Because of this, the plane has many Western suppliers, but the sanctions imposed on Russia in recent years by countries like the United States have motivated the government of Vladimir Putin to invest in the nationalization of systems, avionics and even its engine.
“The development of the new Sukhoi SuperJet 100 is carried out in accordance with the instruction of the President of the Russian Federation dated January 25, 2018, and is aimed at import substitution of foreign components – on-board systems and accessories. The planned completion date for development work is 2023. Then it is planned to start flight tests. The creation of the aircraft will require passing new certification – of individual systems, of the entire aircraft, as well as certification of the manufacturer,” said Borisov.

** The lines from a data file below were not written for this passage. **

(* ===== verification/Sv1Api.v ===== *)
(** * SV1 messages and what the translator takes from other crates

    The messages of [sv1_api], the conversions of [stratum_translation] and
    the difficulty control of [channels_sv2] live outside the repository.
    [Sv1Types] and [Sv1Api] are what the SV1 side of the translator uses of
    them, [Sv1Laws] the documented behaviour some theorems rely on.
    [sv1_api] decides what a request means and calls back the server through
    the trait [IsServer]: a record of programs over any state. *)
From S2P Require Import Prelude Handler Bitcoin ShareCache ClientChannels.

(** [server_to_client::Notify] and [SetExtranonce], [client_to_server::Submit]. *)
Record Notify : Type := {
  ntf_job_id : string; ntf_prev_hash : N; coin_base1 : list byte; coin_base2 : list byte;
  merkle_branch : list N; ntf_version : N; ntf_bits : N; ntf_time : N; clean_jobs : bool;
}.

Record SetExtranonce : Type := { extra_nonce1 : list byte; extra_nonce2_size : N }.

Record Submit : Type := {
  user_name : string; sub_job_id : string; extra_nonce2 : list byte; sub_time : N;
  sub_nonce : N; version_bits : option N; sub_id : N;
}.

(** The errors of [SubmitError] the translator answers with. *)
Inductive SubmitError : Type :=
| NotSubscribed | JobNotFound | LowDifficultyShare | DuplicateShare | OtherSubmitError.
Inductive SubmitOutcome : Type := Accepted | Rejected (e : SubmitError).

#[export] Instance Notify_eq_dec : EqDecision Notify.
Proof. solve_decision. Defined.
#[export] Instance SetExtranonce_eq_dec : EqDecision SetExtranonce.
Proof. solve_decision. Defined.
#[export] Instance Submit_eq_dec : EqDecision Submit.
Proof. solve_decision. Defined.
#[export] Instance SubmitError_eq_dec : EqDecision SubmitError.
Proof. solve_decision. Defined.
#[export] Instance SubmitOutcome_eq_dec : EqDecision SubmitOutcome.
Proof. solve_decision. Defined.

(** [bitcoin::block::Header]. *)
Record Header : Type := {
  h_version : Z; h_prev_blockhash : N; h_merkle_root : N; h_time : N; h_bits : N; h_nonce : N;
}.

Class Sv1Types : Type := {
  (** A message as it arrives; the content of the requests the translator
      does not look into; responses; [mining.set_difficulty]. *)
  json_message : Type;
  Subscribe : Type;
  Authorize : Type;
  Configure : Type;
  OtherRequest : Type;
  Response : Type;
  SetDifficulty : Type;
  (** [sv1_api::error::Error] and the errors of [stratum_translation]. *)
  Sv1Error : Type;
  TranslationError : Type;
  (** [Configure::version_rolling_mask] and [version_rolling_min_bit_count]. *)
  requested_mask : Configure → option N;
  requested_min_bit_count : Configure → option N;
  (** [VERSION_ROLLING_MASK] and [MAX_SEEN_SHARES]. *)
  VERSION_ROLLING_MASK : N;
  MAX_SEEN_SHARES : nat;
  MAX_PAST_JOBS : nat;
}.

(** [methods::Client2Server]. *)
Inductive Client2Server `{Sv1Types} : Type :=
| ReqConfigure (m : Configure)
| ReqSubscribe (m : Subscribe)
| ReqAuthorize (m : Authorize)
| ReqExtranonceSubscribe
| ReqSubmit (m : Submit)
| ReqUnknown (m : OtherRequest).

(** The trait [IsServer], for a server with state [S] and errors [E]. *)
Record IsServer `{Sv1Types} (S E : Type) : Type := {
  handle_configure : option N → Configure → prog S E (option (N * N) * option bool);
  handle_subscribe : option N → Subscribe → prog S E (list (string * string));
  handle_authorize : option N → Authorize → prog S E bool;
  handle_submit : option N → Submit → prog S E SubmitOutcome;
  handle_extranonce_subscribe : option N → prog S E unit;
  is_authorized : option N → string → prog S E bool;
  authorize : option N → string → prog S E unit;
  set_extranonce1 : option N → option (list byte) → prog S E (list byte);
  get_extranonce1 : option N → prog S E (list byte);
  set_extranonce2_size : option N → option N → prog S E N;
  get_extranonce2_size : option N → prog S E N;
  get_version_rolling_mask : option N → prog S E (option N);
  set_version_rolling_mask : option N → option N → prog S E unit;
  set_version_rolling_min_bit : option N → option N → prog S E unit;
  is_notify : option N → prog S E json_message;
  from_sv1_error : Sv1Error → E;
}.
Arguments handle_configure {_ _ _}.
Arguments handle_subscribe {_ _ _}.
Arguments handle_authorize {_ _ _}.
Arguments handle_submit {_ _ _}.
Arguments handle_extranonce_subscribe {_ _ _}.
Arguments is_authorized {_ _ _}.
Arguments authorize {_ _ _}.
Arguments set_extranonce1 {_ _ _}.
Arguments get_extranonce1 {_ _ _}.
Arguments set_extranonce2_size {_ _ _}.
Arguments get_extranonce2_size {_ _ _}.
Arguments get_version_rolling_mask {_ _ _}.
Arguments set_version_rolling_mask {_ _ _}.
Arguments set_version_rolling_min_bit {_ _ _}.
Arguments is_notify {_ _ _}.
Arguments from_sv1_error {_ _ _}.

Class Sv1Api (CC : ClientChannels) (ST : Sv1Types) : Type := {
  (** [Client2Server::try_from], [Submit::respond], the dispatch of a request,
      a provided method of [IsServer], and the prefix with the number of
      rollable bytes that a response to [mining.subscribe] carries. *)
  parse_request : json_message → result Client2Server Sv1Error;
  respond : Submit → SubmitOutcome → Response;
  handle_parsed_request : ∀ {S E : Type}, IsServer S E → option N → Client2Server →
    prog S E (option Response);
  told_by : Response → option SetExtranonce;
  unexpected_notify : Sv1Error;
  (** [stratum_translation]: jobs, difficulties (with the minimum difficulty
      1.0 for rounding to a power of two), the target a miner is told for an
      exact one, shares and channel requests. *)
  build_sv1_notify_from_sv2 : SetNewPrevHash → NewExtendedMiningJob → bool →
    result Notify TranslationError;
  build_sv1_set_difficulty : N → result SetDifficulty TranslationError;
  sv1_advertised_target : N → option N;
  build_sv2_submit_shares_extended : Submit → N → N → N → option N →
    result SubmitSharesExtended TranslationError;
  build_sv2_open_extended_mining_channel : N → string → Hashrate → N → N →
    result OpenExtendedMiningChannel TranslationError;
  (** [channels_sv2]: hash rates, shares per minute and targets (with the casts
      between [f32] and [f64]), and [VardiffState]. *)
  hash_rate_to_target : Hashrate → Hashrate → option N;
  hash_rate_from_target : N → Hashrate → option Hashrate;
  hashrate_zero : Hashrate;
  hashrate_add : Hashrate → Hashrate → Hashrate;
  VardiffState : Type;
  vardiff_new : VardiffState;
  increment_shares_since_last_update : VardiffState → VardiffState;
  try_vardiff : VardiffState → Hashrate → N → Hashrate →
    result (option Hashrate) unit * VardiffState;
  merkle_root_from_path : list byte → list byte → list byte → list N → option N;
  block_hash : Header → N;
}.

(** ** Laws *)
Section laws.
Context `{ST : Sv1Types}.

(** The callbacks of a server that let its state evolve by [R], all but
    [handle_submit]; and those a [mining.submit] may use before it is judged. *)
Record setup_evolves {S E} (ops : IsServer S E) (id : option N) (R : S → S → Prop) : Prop := {
  ev_configure m : evolves R (handle_configure ops id m);
  ev_subscribe m : evolves R (handle_subscribe ops id m);
  ev_authorize m : evolves R (handle_authorize ops id m);
  ev_extranonce_subscribe : evolves R (handle_extranonce_subscribe ops id);
  ev_authorize_name n : evolves R (authorize ops id n);
  ev_set_extranonce1 e : evolves R (set_extranonce1 ops id e);
  ev_set_extranonce2_size n : evolves R (set_extranonce2_size ops id n);
  ev_set_mask m : evolves R (set_version_rolling_mask ops id m);
  ev_set_min_bit m : evolves R (set_version_rolling_min_bit ops id m);
}.

Record reads_evolve {S E} (ops : IsServer S E) (id : option N) (R : S → S → Prop) : Prop := {
  ev_is_authorized n : evolves R (is_authorized ops id n);
  ev_extranonce1 : evolves R (get_extranonce1 ops id);
  ev_extranonce2_size : evolves R (get_extranonce2_size ops id);
  ev_mask : evolves R (get_version_rolling_mask ops id);
  ev_notify : evolves R (is_notify ops id);
}.
End laws.

(** A provided method changes its server only through the trait: a submission
    through [handle_submit] and the readers, any other request through the
    rest.  The response to a subscription carries what [set_extranonce1] and
    [set_extranonce2_size] gave (here [x], wherever [I] holds), no other
    response carries a prefix.  A translated job carries the number of its job as its id, and a
    [u32] as its time. *)
Class Sv1Laws {CC : ClientChannels} {ST : Sv1Types} (API : Sv1Api CC ST) : Prop := {
  submit_evolves {S E} (ops : IsServer S E) id m (R : S → S → Prop) :
    PreOrder R → reads_evolve ops id R → (∀ m, evolves R (handle_submit ops id m)) →
    evolves R (handle_parsed_request ops id (ReqSubmit m));
  request_evolves {S E} (ops : IsServer S E) id req (R : S → S → Prop) :
    PreOrder R → reads_evolve ops id R → setup_evolves ops id R →
    (∀ m, req ≠ ReqSubmit m) → evolves R (handle_parsed_request ops id req);
  subscribe_tells {S E} (ops : IsServer S E) id m (I : S → Prop) (x : SetExtranonce) s :
    (∀ m s, I s → wp (handle_subscribe ops id m) (λ _ s', I s') s) →
    (∀ e s, I s → wp (set_extranonce1 ops id e)
       (λ r s', I s' ∧ ∀ v, r = Ok v → v = extra_nonce1 x) s) →
    (∀ n s, I s → wp (set_extranonce2_size ops id n)
       (λ r s', I s' ∧ ∀ v, r = Ok v → v = extra_nonce2_size x) s) →
    I s → wp (handle_parsed_request ops id (ReqSubscribe m))
      (λ r s', I s' ∧ ∀ response, r = Ok (Some response) → told_by response = Some x) s;
  request_tells {S E} (ops : IsServer S E) id req s :
    (∀ m, req ≠ ReqSubscribe m) →
    wp (handle_parsed_request ops id req)
      (λ r _, ∀ response, r = Ok (Some response) → told_by response = None) s;
  respond_tells m o : told_by (respond m o) = None;
  notify_spec p m clean n : build_sv1_notify_from_sv2 p m clean = Ok n →
    ntf_job_id n = pretty (nj_job_id m) ∧ clean_jobs n = clean ∧ ntf_time n < u32_modulus;
}.
(* ===== verification/Sv1Downstream.v ===== *)
(** * Translator: one SV1 miner
    ([miner-apps/translator/src/lib/sv1/downstream.rs])

    What the translator keeps of a miner, and the part of the miner's task
    that delivers the server's events: jobs wait until both setup responses
    are out, a difficulty or a prefix waits for the next job.  The data is
    behind a lock the server takes too; a handler of the task is one step. *)
From S2P Require Import Prelude Handler Bitcoin ShareCache ClientChannels TproxyManager JobStore Sv1Api.

(** ** Session state *)
Inductive Sv1SessionState : Type := Starting (subscribed authorized : bool) | Ready.
Inductive Sv1SetupRequest : Type := SetupSubscribe | SetupAuthorize.

#[export] Instance Sv1SessionState_eq_dec : EqDecision Sv1SessionState.
Proof. solve_decision. Defined.

Definition default_session : Sv1SessionState := Starting false false.

(** [record_response]: whether this response completed the set-up. *)
Definition record_response (st : Sv1SessionState) (request : Sv1SetupRequest)
    : bool * Sv1SessionState :=
  match st with
  | Ready => (false, Ready)
  | Starting subscribed authorized =>
      let was_complete := subscribed && authorized in
      let subscribed' := match request with SetupSubscribe => true | SetupAuthorize => subscribed end in
      let authorized' := match request with SetupSubscribe => authorized | SetupAuthorize => true end in
      (negb was_complete && subscribed' && authorized', Starting subscribed' authorized')
  end.

Definition is_ready (st : Sv1SessionState) : bool := bool_decide (st = Ready).
Definition is_subscribed (st : Sv1SessionState) : bool :=
  match st with Starting subscribed _ => subscribed | Ready => true end.
Definition setup_complete (st : Sv1SessionState) : bool :=
  match st with Starting subscribed authorized => subscribed && authorized | Ready => true end.

Record Sv1JobValidationContext : Type := {
  ctx_extranonce : list byte; ctx_extranonce2_len : N; ctx_target : N;
}.

Section downstream.
Context `{CC : ClientChannels} `{ST : Sv1Types}.

(** ** Errors of the SV1 side ([error.rs]) *)
Inductive Sv1ErrorKind : Type :=
| SV1Error (e : Sv1Error) | Translation (e : TranslationError) | BinarySv2Error
| ReceiverClosed | SenderClosed
| DownstreamNotPresent (downstream_id : N)
| Sv1RequestBeforeSetup | Sv1HandshakeMessageQueueFull
| RequestIdNotFound (request_id : N) | OpenChannelRejected
| DownstreamNotFoundWithChannelId (channel_id : N).

Record Sv1TproxyError : Type := { err_kind : Sv1ErrorKind; err_action : Action }.
Definition err_log (k : Sv1ErrorKind) : Sv1TproxyError := {| err_kind := k; err_action := Log |}.
Definition err_disconnect (k : Sv1ErrorKind) (downstream_id : N) : Sv1TproxyError :=
  {| err_kind := k; err_action := Disconnect downstream_id |}.
Definition err_fallback (k : Sv1ErrorKind) : Sv1TproxyError :=
  {| err_kind := k; err_action := Fallback |}.
Definition err_shutdown (k : Sv1ErrorKind) : Sv1TproxyError :=
  {| err_kind := k; err_action := Shutdown |}.

(** ** Shares already accepted *)

(** [Sv1AcceptedShareCache::insert_if_new]; [false]: it was there. *)
Definition insert_if_new (hashes : list N) (hash : N) : bool * list N :=
  if decide (hash ∈ hashes) then (false, hashes)
  else (true, (if decide (length hashes = MAX_SEEN_SHARES) then tail hashes else hashes) ++ [hash]).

Investment in the new SuperJet is expected to reach at least $ 1.6 billion, including the development of the new PD-8 turbofan that will replace the SaM-146 engines, derived from the CFM-56 and supplied PowerJet, a partnership between Safran and the Russian NPO Saturn. The Russian government’s goal is for the SSJ100 to have between 50% and 60% of its components developed locally.
Russian Regional Jet
The development of what would become the SSJ100 began in 2001 when Russia sought to supply the market with a family of more efficient regional jets in addition to competing for orders in other countries. In 2003, the Russian aviation agency selected Sukhoi for the RRJ (Russian Regional Jet) program that received state investments.
To make the aircraft more attractive to airlines outside Russia, Sukhoi selected several Western suppliers such as Thales (avionics), Honeywell (APU), Liebherr (flight controls) and Safran (turbofan), among others. Initial studies indicated a family with four aircraft and a capacity between 60 and 100 seats.
In 2005, after selecting the 98-seat version, Sukhoi renamed the aircraft as SuperJet 100 and launched at the Farnborough Air Show with a firm order for 30 units signed by Aeroflot.
The global ambition gained strength with the participation of Boeing in the program and later with the partnership with Alenia (now Leonardo), which together with Sukhoi established the joint venture SuperJet International to offer the jet outside Russia.
The first prototype of the SSJ100 flew in May 2008, seven months after being presented worldwide. The following year, the plane participated in the Paris Air Show, in France, and obtained more orders, including 30 units from Malev, from Hungary.
Shortly thereafter, however, the SaM146 engine started showing reliability issues and the development program ended up being delayed. As a result, certification in Russia took place only in February 2011. A year later, EASA authorized the SSJ100 to operate in Europe, a very rare feat among the country’s aircraft.
In April 2011, the first SSJ100 started commercial service with Armavia, but shortly after the airline returned the two planes received due to low availability, something that also affected Aeroflot’s first jets. Despite this, in late 2013, the Mexican airline Interjet incorporated the SSJ100 into its fleet and in 2016 CityJet, from Ireland, introduced the aircraft in Europe.
The low reliability of the Sukhoi jet, however, was again a problem, in addition to manufacturing flaws that required constant inspections. In 2018, Interjet started cannibalizing its fleet of 22 planes for lack of spare parts. The company later gave up using most of the jets and tried to return them to the Russians.
CityJet passed on its seven SSJ100s between 2018 and 2020 making the regional jet to operate primarily in Russia and some nearby countries. It is estimated that less than 100 aircraft are active, mostly at Aeroflot, which owns 49 units after a fatal accident in 2019.
Aware of the West’s rejection, Russia develops another commercial jet, the MC-21, which uses a Pratt & Whitney engine, but which will have an internally produced alternative. It is hoped that the lessons learned from the SuperJet have not been in vain.